* What to work on *
Restate word for word, and only, the lines that extend from the line containing "(** ** The process around the module *)" through the end of the records below.
BEGIN Given data
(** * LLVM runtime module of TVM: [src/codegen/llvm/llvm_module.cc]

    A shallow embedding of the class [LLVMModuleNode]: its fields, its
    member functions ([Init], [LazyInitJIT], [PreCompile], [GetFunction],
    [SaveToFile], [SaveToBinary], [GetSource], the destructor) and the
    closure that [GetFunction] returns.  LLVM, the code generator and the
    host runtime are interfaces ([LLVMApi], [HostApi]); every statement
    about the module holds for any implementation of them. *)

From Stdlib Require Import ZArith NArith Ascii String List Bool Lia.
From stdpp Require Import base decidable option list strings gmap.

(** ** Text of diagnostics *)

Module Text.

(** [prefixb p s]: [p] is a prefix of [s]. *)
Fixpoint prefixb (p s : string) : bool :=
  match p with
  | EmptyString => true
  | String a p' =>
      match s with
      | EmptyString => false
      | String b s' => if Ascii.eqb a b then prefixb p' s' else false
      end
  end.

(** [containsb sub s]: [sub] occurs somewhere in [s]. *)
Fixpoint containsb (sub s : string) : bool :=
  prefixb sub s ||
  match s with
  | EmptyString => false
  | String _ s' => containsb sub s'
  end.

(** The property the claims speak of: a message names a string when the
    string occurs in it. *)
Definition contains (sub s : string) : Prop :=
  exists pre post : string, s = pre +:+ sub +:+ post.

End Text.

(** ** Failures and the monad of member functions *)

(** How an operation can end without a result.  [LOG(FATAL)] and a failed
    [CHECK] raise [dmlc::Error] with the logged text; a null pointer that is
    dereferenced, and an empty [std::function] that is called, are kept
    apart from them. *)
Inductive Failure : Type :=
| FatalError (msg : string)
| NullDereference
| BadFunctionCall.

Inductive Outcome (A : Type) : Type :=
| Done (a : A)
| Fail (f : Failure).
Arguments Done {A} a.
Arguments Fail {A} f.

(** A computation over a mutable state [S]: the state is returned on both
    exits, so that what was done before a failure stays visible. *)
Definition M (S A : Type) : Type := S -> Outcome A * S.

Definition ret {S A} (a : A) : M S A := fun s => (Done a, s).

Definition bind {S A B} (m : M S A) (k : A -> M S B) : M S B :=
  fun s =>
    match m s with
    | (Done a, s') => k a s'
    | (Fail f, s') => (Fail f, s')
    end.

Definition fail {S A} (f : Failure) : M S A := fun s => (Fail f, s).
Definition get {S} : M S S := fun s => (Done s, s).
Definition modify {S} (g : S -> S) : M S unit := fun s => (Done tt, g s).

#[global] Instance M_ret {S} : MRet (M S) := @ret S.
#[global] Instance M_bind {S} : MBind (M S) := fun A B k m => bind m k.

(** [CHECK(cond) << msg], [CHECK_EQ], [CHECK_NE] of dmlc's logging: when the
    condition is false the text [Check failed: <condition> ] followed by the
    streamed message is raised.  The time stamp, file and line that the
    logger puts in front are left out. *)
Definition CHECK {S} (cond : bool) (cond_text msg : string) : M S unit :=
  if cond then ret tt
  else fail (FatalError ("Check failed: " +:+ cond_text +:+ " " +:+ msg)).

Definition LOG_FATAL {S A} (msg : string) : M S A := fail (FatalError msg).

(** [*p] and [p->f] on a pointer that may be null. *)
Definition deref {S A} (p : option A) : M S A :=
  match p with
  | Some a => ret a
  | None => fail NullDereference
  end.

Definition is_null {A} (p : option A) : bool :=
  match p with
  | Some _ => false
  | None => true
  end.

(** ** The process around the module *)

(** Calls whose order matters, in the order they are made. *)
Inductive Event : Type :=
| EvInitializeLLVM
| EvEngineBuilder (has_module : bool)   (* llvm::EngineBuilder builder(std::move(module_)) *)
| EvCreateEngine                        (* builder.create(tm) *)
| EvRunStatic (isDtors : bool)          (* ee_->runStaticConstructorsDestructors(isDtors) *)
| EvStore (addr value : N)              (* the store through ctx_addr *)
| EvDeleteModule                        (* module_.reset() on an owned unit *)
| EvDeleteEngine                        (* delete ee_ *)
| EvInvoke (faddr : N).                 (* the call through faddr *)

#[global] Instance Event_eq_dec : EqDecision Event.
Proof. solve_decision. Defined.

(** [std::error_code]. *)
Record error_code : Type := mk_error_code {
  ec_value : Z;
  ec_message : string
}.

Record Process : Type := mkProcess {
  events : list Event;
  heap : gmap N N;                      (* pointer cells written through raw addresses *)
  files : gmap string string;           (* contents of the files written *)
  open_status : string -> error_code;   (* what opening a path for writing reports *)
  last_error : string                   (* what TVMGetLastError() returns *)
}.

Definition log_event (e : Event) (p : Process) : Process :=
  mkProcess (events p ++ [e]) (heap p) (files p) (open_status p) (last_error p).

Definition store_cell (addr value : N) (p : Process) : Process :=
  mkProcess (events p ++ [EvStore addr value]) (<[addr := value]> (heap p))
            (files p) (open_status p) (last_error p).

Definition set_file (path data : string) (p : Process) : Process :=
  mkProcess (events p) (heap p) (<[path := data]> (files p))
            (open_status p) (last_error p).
END Given data
* Written answer *
(** ** The process around the module *)

(** Calls whose order matters, in the order they are made. *)
Inductive Event : Type :=
| EvInitializeLLVM
| EvEngineBuilder (has_module : bool)   (* llvm::EngineBuilder builder(std::move(module_)) *)
| EvCreateEngine                        (* builder.create(tm) *)
| EvRunStatic (isDtors : bool)          (* ee_->runStaticConstructorsDestructors(isDtors) *)
| EvStore (addr value : N)              (* the store through ctx_addr *)
| EvDeleteModule                        (* module_.reset() on an owned unit *)
| EvDeleteEngine                        (* delete ee_ *)
| EvInvoke (faddr : N).                 (* the call through faddr *)

#[global] Instance Event_eq_dec : EqDecision Event.
Proof. solve_decision. Defined.

(** [std::error_code]. *)
Record error_code : Type := mk_error_code {
  ec_value : Z;
  ec_message : string
}.

Record Process : Type := mkProcess {
  events : list Event;
  heap : gmap N N;                      (* pointer cells written through raw addresses *)
  files : gmap string string;           (* contents of the files written *)
  open_status : string -> error_code;   (* what opening a path for writing reports *)
  last_error : string                   (* what TVMGetLastError() returns *)
}.

Definition log_event (e : Event) (p : Process) : Process :=
  mkProcess (events p ++ [e]) (heap p) (files p) (open_status p) (last_error p).

Definition store_cell (addr value : N) (p : Process) : Process :=
  mkProcess (events p ++ [EvStore addr value]) (<[addr := value]> (heap p))
            (files p) (open_status p) (last_error p).

Definition set_file (path data : string) (p : Process) : Process :=
  mkProcess (events p) (heap p) (<[path := data]> (files p))
            (open_status p) (last_error p).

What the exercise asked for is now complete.